Data in this exercise Start Marker

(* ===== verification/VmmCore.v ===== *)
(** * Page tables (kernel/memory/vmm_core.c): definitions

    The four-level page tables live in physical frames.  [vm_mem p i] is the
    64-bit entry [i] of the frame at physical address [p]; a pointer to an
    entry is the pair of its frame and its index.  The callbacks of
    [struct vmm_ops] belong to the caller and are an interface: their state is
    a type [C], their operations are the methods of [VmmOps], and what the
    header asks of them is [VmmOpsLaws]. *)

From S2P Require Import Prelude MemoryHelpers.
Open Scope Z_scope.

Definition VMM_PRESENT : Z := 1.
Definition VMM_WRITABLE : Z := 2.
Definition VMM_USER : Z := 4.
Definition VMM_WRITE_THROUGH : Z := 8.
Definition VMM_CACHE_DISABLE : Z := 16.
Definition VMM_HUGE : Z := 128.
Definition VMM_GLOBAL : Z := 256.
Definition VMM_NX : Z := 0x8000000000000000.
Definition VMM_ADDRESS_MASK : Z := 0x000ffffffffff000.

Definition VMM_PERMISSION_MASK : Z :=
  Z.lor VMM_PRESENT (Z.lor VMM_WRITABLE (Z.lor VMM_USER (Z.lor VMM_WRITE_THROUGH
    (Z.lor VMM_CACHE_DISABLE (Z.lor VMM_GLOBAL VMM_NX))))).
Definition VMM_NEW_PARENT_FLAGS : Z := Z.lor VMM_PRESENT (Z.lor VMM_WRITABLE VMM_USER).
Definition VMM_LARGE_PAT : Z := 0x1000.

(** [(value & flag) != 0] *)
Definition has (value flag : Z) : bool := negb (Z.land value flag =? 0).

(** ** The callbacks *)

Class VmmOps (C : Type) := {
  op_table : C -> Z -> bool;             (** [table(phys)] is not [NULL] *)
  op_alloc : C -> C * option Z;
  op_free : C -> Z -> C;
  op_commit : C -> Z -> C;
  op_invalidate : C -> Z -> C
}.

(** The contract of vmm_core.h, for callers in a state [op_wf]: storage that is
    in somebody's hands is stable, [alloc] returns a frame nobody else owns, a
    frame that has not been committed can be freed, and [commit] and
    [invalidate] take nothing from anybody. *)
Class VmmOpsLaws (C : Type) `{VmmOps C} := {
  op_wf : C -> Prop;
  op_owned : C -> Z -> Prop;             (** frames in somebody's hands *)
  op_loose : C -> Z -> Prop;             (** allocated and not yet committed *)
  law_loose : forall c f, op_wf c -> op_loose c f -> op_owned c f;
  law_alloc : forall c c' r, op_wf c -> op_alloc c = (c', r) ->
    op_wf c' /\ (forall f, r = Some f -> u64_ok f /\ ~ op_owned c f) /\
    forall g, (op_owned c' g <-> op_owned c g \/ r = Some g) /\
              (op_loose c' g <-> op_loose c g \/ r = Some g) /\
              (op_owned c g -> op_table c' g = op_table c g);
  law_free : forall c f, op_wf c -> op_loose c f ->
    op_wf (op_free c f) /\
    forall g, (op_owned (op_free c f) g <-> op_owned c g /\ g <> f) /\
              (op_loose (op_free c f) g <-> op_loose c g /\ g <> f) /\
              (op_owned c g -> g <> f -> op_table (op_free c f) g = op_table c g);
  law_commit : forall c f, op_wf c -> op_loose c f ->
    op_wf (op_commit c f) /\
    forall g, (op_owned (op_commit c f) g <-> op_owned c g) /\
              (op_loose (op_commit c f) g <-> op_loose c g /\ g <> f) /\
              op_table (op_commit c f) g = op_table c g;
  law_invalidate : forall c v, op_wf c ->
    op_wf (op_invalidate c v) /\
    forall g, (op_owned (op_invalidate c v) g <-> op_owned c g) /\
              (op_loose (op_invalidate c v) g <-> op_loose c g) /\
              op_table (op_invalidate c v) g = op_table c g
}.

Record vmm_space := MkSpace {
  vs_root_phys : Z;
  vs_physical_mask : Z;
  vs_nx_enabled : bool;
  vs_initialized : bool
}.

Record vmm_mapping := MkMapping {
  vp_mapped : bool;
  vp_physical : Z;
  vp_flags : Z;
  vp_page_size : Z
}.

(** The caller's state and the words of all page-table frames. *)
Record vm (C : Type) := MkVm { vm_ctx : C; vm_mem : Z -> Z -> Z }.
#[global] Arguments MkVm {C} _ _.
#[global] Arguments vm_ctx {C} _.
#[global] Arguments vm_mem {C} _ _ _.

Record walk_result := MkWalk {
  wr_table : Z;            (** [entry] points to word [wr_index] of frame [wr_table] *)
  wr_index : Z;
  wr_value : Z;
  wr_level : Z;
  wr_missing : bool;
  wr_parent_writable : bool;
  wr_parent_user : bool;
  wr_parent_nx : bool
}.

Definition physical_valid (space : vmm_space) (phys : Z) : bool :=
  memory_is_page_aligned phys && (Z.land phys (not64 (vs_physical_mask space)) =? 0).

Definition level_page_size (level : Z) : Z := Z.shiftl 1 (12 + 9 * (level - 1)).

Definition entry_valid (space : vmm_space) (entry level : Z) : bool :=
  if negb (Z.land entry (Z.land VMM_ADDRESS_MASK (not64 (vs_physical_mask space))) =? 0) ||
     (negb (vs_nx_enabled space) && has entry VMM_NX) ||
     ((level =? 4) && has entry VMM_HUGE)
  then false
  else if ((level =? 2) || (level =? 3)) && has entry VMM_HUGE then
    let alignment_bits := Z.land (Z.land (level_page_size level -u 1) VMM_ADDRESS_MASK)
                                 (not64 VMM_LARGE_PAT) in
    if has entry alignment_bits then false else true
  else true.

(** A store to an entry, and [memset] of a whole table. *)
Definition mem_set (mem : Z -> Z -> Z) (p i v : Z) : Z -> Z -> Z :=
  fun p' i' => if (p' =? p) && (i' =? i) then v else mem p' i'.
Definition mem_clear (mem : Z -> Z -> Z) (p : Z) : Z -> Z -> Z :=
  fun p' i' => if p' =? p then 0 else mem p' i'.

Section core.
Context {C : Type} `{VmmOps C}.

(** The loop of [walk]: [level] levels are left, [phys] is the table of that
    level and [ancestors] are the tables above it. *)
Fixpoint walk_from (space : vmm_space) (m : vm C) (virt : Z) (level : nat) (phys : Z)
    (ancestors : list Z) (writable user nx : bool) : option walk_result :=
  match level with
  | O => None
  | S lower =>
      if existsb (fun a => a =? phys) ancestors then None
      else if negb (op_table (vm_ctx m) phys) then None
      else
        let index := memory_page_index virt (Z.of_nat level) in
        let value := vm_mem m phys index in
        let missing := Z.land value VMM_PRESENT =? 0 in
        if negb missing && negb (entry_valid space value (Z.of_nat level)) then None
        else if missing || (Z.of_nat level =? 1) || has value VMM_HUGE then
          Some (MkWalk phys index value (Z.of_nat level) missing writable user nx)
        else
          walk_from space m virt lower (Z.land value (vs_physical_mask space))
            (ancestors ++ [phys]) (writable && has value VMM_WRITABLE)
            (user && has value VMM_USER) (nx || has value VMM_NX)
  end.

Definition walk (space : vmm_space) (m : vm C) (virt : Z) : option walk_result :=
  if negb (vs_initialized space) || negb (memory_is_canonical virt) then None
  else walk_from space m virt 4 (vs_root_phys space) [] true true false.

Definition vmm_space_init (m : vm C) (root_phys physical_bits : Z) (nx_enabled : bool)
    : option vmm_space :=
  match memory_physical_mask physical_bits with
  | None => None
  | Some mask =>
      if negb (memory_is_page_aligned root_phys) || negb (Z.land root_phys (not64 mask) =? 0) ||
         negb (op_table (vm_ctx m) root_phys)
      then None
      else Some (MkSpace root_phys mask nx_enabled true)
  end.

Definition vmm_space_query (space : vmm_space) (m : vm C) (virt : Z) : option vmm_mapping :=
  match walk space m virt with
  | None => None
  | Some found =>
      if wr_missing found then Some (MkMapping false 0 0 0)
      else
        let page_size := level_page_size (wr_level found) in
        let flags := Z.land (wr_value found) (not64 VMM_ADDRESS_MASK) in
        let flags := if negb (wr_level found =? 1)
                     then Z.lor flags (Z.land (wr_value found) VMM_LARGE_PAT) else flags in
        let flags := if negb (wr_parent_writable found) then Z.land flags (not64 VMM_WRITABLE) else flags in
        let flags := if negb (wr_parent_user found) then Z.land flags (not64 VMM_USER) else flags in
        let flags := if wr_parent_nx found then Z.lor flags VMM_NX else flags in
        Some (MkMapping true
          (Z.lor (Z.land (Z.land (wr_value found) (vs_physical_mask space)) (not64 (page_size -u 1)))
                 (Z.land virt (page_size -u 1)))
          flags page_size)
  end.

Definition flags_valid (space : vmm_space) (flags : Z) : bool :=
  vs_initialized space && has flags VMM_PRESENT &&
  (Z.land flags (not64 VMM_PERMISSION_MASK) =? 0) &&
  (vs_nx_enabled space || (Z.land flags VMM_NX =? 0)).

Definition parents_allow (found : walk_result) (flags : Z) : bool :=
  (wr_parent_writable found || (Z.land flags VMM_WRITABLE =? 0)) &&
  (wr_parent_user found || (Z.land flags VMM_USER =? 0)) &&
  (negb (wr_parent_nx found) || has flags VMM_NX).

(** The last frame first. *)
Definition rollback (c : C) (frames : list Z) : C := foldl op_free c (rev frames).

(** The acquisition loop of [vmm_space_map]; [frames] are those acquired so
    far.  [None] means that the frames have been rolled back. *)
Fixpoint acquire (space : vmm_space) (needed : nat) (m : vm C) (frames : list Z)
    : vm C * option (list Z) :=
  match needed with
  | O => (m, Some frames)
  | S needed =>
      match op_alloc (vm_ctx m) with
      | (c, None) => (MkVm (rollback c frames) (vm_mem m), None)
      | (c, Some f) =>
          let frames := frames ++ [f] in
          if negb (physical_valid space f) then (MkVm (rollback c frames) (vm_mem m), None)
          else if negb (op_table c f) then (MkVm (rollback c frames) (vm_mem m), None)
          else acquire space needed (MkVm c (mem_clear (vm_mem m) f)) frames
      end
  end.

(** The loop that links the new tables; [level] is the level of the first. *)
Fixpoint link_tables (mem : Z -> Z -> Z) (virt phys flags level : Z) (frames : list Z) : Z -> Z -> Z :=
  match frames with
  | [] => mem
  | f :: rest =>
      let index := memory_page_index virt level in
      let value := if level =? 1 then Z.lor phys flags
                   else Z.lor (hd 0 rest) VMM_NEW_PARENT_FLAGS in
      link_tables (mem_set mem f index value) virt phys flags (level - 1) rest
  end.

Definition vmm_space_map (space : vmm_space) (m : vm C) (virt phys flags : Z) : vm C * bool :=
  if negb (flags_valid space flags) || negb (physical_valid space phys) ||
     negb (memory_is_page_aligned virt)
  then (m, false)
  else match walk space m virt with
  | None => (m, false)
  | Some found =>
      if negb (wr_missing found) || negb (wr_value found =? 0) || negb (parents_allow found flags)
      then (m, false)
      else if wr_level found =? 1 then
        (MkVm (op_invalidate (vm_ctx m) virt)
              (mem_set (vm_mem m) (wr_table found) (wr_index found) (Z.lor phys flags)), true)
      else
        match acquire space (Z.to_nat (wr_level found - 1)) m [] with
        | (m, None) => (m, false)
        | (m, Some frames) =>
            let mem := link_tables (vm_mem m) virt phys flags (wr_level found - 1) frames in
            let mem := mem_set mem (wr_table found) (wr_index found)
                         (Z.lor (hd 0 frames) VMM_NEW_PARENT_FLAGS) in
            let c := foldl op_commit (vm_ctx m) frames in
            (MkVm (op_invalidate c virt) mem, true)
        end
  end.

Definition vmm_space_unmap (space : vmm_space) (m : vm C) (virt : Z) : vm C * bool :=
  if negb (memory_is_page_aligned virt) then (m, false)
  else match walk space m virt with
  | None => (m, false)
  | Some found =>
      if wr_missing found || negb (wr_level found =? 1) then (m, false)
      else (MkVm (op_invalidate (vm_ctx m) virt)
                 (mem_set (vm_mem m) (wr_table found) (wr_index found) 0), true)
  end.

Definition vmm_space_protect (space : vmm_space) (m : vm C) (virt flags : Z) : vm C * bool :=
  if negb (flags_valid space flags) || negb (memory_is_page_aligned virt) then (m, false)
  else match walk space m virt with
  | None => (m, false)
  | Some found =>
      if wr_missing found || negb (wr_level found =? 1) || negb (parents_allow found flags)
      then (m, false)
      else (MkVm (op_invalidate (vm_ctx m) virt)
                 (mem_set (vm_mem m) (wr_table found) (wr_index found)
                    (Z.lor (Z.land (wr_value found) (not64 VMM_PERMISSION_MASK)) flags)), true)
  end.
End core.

Data in this exercise End Marker

#### What is needed:
Only the lines from the start of the listing through the line with "Definition VMM_PERMISSION_MASK : Z" should be repeated, each exactly as it stands.

#### Task output:
(* ===== verification/VmmCore.v ===== *)
(** * Page tables (kernel/memory/vmm_core.c): definitions

    The four-level page tables live in physical frames.  [vm_mem p i] is the
    64-bit entry [i] of the frame at physical address [p]; a pointer to an
    entry is the pair of its frame and its index.  The callbacks of
    [struct vmm_ops] belong to the caller and are an interface: their state is
    a type [C], their operations are the methods of [VmmOps], and what the
    header asks of them is [VmmOpsLaws]. *)

From S2P Require Import Prelude MemoryHelpers.
Open Scope Z_scope.

Definition VMM_PRESENT : Z := 1.
Definition VMM_WRITABLE : Z := 2.
Definition VMM_USER : Z := 4.
Definition VMM_WRITE_THROUGH : Z := 8.
Definition VMM_CACHE_DISABLE : Z := 16.
Definition VMM_HUGE : Z := 128.
Definition VMM_GLOBAL : Z := 256.
Definition VMM_NX : Z := 0x8000000000000000.
Definition VMM_ADDRESS_MASK : Z := 0x000ffffffffff000.

Definition VMM_PERMISSION_MASK : Z :=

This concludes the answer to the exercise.